A smaller group of six states starting with Colorado in 2012 has passed laws legalizing and regulating recreational marijuana sales, however, and Pennsylvania stands to benefit significantly should it follows suit, potentially reaping upwards of $325 million in yearly tax revenue if and when the commonwealth authorizes retail dispensaries to operate, according to Mr. DePaquale.
“It will be better for the people of Pennsylvania. It will generate tax revenue, it will actually help create jobs, and it will save law enforcement time in trying to prosecute people who are not a threat to society,” Mr. DePaquale told Pittsburgh’s City Paper in September 2017.

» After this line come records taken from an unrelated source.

(** The value posting, when there is one, comes last. *)
Lemma plain_uids_stop p ps :
  ksorted Uid (p :: ps) → Forall (λ q, Uid q ≤ MaxUint64) ps → Uid p = MaxUint64 →
  plain_uids (p :: ps) = [].
Proof.
  intros [_ Hp]%ksorted_cons Hall Hm. unfold plain_uids. rewrite filter_cons_False by tauto.
  destruct ps as [|q ps]; [done|]. apply Forall_cons in Hall as [Hq _].
  specialize (Hp q ltac:(left)). lia.
Qed.

Lemma plain_uids_cons p ps : Uid p ≠ MaxUint64 → plain_uids (p :: ps) = Uid p :: plain_uids ps.
Proof. intros Hne. unfold plain_uids. by rewrite filter_cons_True. Qed.

Lemma ifold_uids_none u ps idx result :
  ksorted Uid ps → Forall (λ q, Uid q ≤ MaxUint64) ps →
  ifold (uids_callback (mkOptions u None)) (idx, result) ps = Ok (idx, result ++ plain_uids ps).
Proof.
  revert result. induction ps as [|p ps IH]; intros result Hs Hall; [by rewrite app_nil_r|].
  pose proof Hall as [Hp Hps]%Forall_cons. pose proof Hs as [Hs' _]%ksorted_cons. simpl.
  destruct (Z.eqb_spec (Uid p) MaxUint64) as [Hm|Hm]; simpl.
  - by rewrite plain_uids_stop, app_nil_r by done.
  - rewrite IH, plain_uids_cons by done. by rewrite <-(assoc_L (++)).
Qed.

Definition result_of {A} (r : res (A * list Z)) : res (list Z) := ' (_, result) ← r; Ok result.

Lemma ifold_uids_some u its ps idx result :
  its ≠ [] → StronglySorted Z.le its →
  ksorted Uid ps → Forall (λ q, Uid q ≤ MaxUint64) ps →
  (idx ≤ length its)%nat → (∀ p, p ∈ ps → Forall (λ x, x < Uid p) (take idx its)) →
  result_of (ifold (uids_callback (mkOptions u (Some its))) (idx, result) ps) =
    if bool_decide (Exists (past its) (plain_uids ps)) then Crash "index out of range"
    else Ok (result ++ filter (λ x, x ∈ its) (plain_uids ps)).
Proof.
  intros Hne HI. revert idx result. induction ps as [|p ps IH]; intros idx result Hs Hall Hidx Htake.
  { simpl. by rewrite app_nil_r. }
  pose proof Hall as [Hp Hps]%Forall_cons. pose proof Hs as [Hs' Hlt]%ksorted_cons. cbn [ifold].
  assert (uids_callback (mkOptions u (Some its)) (idx, result) p =
    (if Uid p =? MaxUint64 then Ok (idx, result, false) else
     let k := advance (drop idx its) (Uid p) idx in
     if List_Size its <=? Z.of_nat k then Ok (k, result, true) else
     x ← index its k; if Uid p <? x then Ok (k, result, true)
                    else Ok (k, result ++ [Uid p], true))) as -> by done.
  destruct (Z.eqb_spec (Uid p) MaxUint64) as [Hm|Hm].
  { rewrite plain_uids_stop, filter_nil, app_nil_r by done.
    by rewrite bool_decide_false by (by intros ?%Exists_nil). }
  rewrite plain_uids_cons by done. cbv zeta.
  destruct (advance_sorted its (Uid p) idx HI Hidx (Htake p ltac:(left))) as (Hk & Hbelow & Hlook).
  set (k := advance (drop idx its) (Uid p) idx) in *.
  pose proof (List_Size_gt its Hne). rewrite (proj2 (Z.leb_gt _ _)) by lia.
  assert (∀ q, q ∈ ps → Forall (λ x, x < Uid q) (take k its)) as Htake'.
  { intros q Hq. eapply Forall_impl; [exact Hbelow|]. simpl. specialize (Hlt q Hq). lia. }
  unfold index. destruct (its !! k) as [x|] eqn:Hx.
  - destruct Hlook as (Hle & Hnp & Hin).
    rewrite (bool_decide_ext (Exists (past its) (Uid p :: plain_uids ps))
      (Exists (past its) (plain_uids ps))) by (rewrite Exists_cons; tauto).
    cbn [mbind res_bind]. rewrite filter_cons.
    destruct (Z.ltb_spec (Uid p) x) as [Hltx|Hgex].
    + rewrite decide_False by (rewrite Hin; lia). by apply IH.
    + rewrite decide_True by (rewrite Hin; lia).
      replace (result ++ Uid p :: filter (λ x, x ∈ its) (plain_uids ps)) with
        ((result ++ [Uid p]) ++ filter (λ x, x ∈ its) (plain_uids ps)) by (by rewrite <-(assoc_L (++))).
      by apply IH.
  - by rewrite bool_decide_true by (by apply Exists_cons_hd).
Qed.

(** ** Reads *)
Section read.
Context {St : Type} `{KVStore St}.
Implicit Types (s : St) (l : List) (ipl : PostingList).

Definition live ipl l : list Posting := merge2 (Postings ipl) (mlayer l).

(** The abstract map the list denotes. *)
Definition view_of ipl l : gmap Z (Z * list byte * list byte) := abs (Postings ipl) (mlayer l).

Lemma live_sorted s l ipl : inv s l ipl → ksorted Uid (live ipl l).
Proof. intros Hinv. apply merge2_sorted; apply Hinv. Qed.

Lemma live_find s l ipl u :
  inv s l ipl → ufind u (live ipl l) = live_at (Postings ipl) (mlayer l) u.
Proof. intros Hinv. apply merge2_find; apply Hinv. Qed.

Lemma live_wf s l ipl : inv s l ipl → Forall (λ p, posting_pb.wf p ∧ 0 < Uid p) (live ipl l).
Proof.
  intros Hinv. apply Forall_forall. intros p Hp%merge2_subset.
  destruct (inv_layers _ _ _ Hinv) as [_ _ Hi Hm _]. rewrite Forall_forall in Hi, Hm.
  destruct Hp; auto.
Qed.

Lemma iterate_spec {A} s l ipl u (f : A → Posting → res (A * bool)) acc :
  inv s l ipl → 0 ≤ u →
  iterate s l u f acc =
    (a ← ifold f acc (after u (live ipl l)); Ok (a, set_pbuffer (Some ipl) l)).
Proof.
  intros Hinv Hu. unfold iterate. rewrite (getPostingList_spec s l ipl) by done.
  cbn [mbind res_bind].
  pose proof (inv_layers _ _ _ Hinv) as Hly. destruct (layers_pos _ _ Hly) as [Hip Hmp].
  destruct Hly as [Hi Hm _ _ _]. rewrite iterate_loop_spec; [|done..|].
  - rewrite !start_index_drop by done. rewrite after_merge2 by done. done.
  - rewrite !length_drop. cbn [mlayer set_pbuffer]. lia.
Qed.

Lemma live_entries s l ipl u :
  inv s l ipl →
  (λ p, (Uid p, content p)) <$> after u (live ipl l) ≡ₚ
  map_to_list (filter (λ kv, u < kv.1) (view_of ipl l)).
Proof.
  intros Hinv. pose proof (live_sorted s l ipl Hinv) as Hs.
  pose proof (after_sorted u _ Hs) as Hs'. apply NoDup_Permutation.
  - apply (NoDup_fmap_1 fst). rewrite <-list_fmap_compose. by apply ssorted_lt_NoDup.
  - apply NoDup_map_to_list.
  - intros [k c]. rewrite elem_of_map_to_list, map_lookup_filter_Some. simpl.
    unfold view_of. rewrite lookup_abs, <-(live_find s) by done. split.
    + intros (p & [= -> ->] & [Hu Hp]%list_elem_of_filter)%list_elem_of_fmap.
      by rewrite (ufind_elem (Uid p) _ p).
    + intros [Hf Hu]. destruct (ufind k (live ipl l)) as [p|] eqn:Hp; [|done].
      apply ufind_Some in Hp as [Hp <-]. injection Hf as <-.
      apply list_elem_of_fmap. exists p. split; [done|]. by apply list_elem_of_filter.
Qed.

Lemma Length_spec s l ipl u :
  inv s l ipl → 0 ≤ u →
  Length s l u = Ok (Z.of_nat (size (filter (λ kv, u < kv.1) (view_of ipl l))),
    set_pbuffer (Some ipl) l).
Proof.
  intros Hinv Hu. unfold Length. rewrite (getPostingList_spec s l ipl) by done. simpl mbind.
  pose proof (inv_layers _ _ _ Hinv) as Hly. destruct (layers_pos _ _ Hly) as [Hip Hmp].
  destruct Hly as [Hi Hm _ _ Hops]. cbn [mlayer set_pbuffer]. do 2 f_equal.
  rewrite start_index_drop by done.
  replace (Z.of_nat (length (Postings ipl)) - Z.of_nat (start_index u (Postings ipl)))
    with (Z.of_nat (length (after u (Postings ipl)))).
  2: { rewrite <-start_index_drop, length_drop by done.
       assert (start_index u (Postings ipl) ≤ length (Postings ipl))%nat; [|lia].
       unfold start_index. destruct (0 <? u); [|lia].
       apply (ksearch_spec Uid (λ uid, u <? uid)); [lia|done]. }
  rewrite <-merge2_count by auto using after_sorted, ops_ok_after.
  rewrite after_merge2 by done. fold (live ipl l). f_equal.
  rewrite <-length_map_to_list, <-(live_entries s) by done. by rewrite length_fmap.
Qed.

(** What a reader of the abstract map lists after [u]: its keys in order, the
    value posting left out. *)
Lemma live_uids s l ipl u :
  inv s l ipl →
  StronglySorted Z.lt (plain_uids (after u (live ipl l))) ∧
  ∀ x, x ∈ plain_uids (after u (live ipl l)) ↔
    u < x ∧ x ≠ MaxUint64 ∧ is_Some (view_of ipl l !! x).
Proof.
  intros Hinv. pose proof (live_sorted s l ipl Hinv) as Hs. split.
  - unfold plain_uids. apply ksorted_filter, after_sorted, Hs.
  - intros x. unfold plain_uids, view_of. rewrite lookup_abs, <-(live_find s) by done.
    rewrite fmap_is_Some. split.
    + intros (p & -> & [Hm [Hu Hp]%list_elem_of_filter]%list_elem_of_filter)%list_elem_of_fmap.
      rewrite (ufind_elem (Uid p) _ p) by done. eauto.
    + intros (Hu & Hm & p & [Hp <-]%ufind_Some). apply list_elem_of_fmap. exists p.
      split; [done|]. apply list_elem_of_filter. split; [done|]. by apply list_elem_of_filter.
Qed.

Lemma live_max s l ipl u : inv s l ipl → Forall (λ q, Uid q ≤ MaxUint64) (after u (live ipl l)).
Proof.
  intros Hinv. apply Forall_forall. intros p [_ Hp]%list_elem_of_filter.
  pose proof (live_wf s l ipl Hinv) as Hwf. rewrite Forall_forall in Hwf.
  apply Hwf in Hp as [[[_ ?] _] _]. done.
Qed.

Fifty-nine percent of Pennsylvanians support legalizing marijuana, according to a September 2017 poll from Franklin & Marshall College, including Mr. Kenney, the mayor of Philadelphia, the state’s largest city and the nation’s fifth-most populous.
“The real solution is to legalize it in the state of Pennsylvania, as they did in Colorado, [so] we won’t have to use police resources in these kinds of activities,” Mr. Kenney said previously.
Colorado, on its part, sold a record $1.5 billion worth of medical and recreational marijuana in 2017, in turn earning the state about $247 million in taxes and fees, according to its Department of Revenue.
Marijuana is illegal under federal law, though the Trump administration has failed so far to announce any significant cannabis-related law enforcement actions in states that permit the plant for medical or recreational purposes.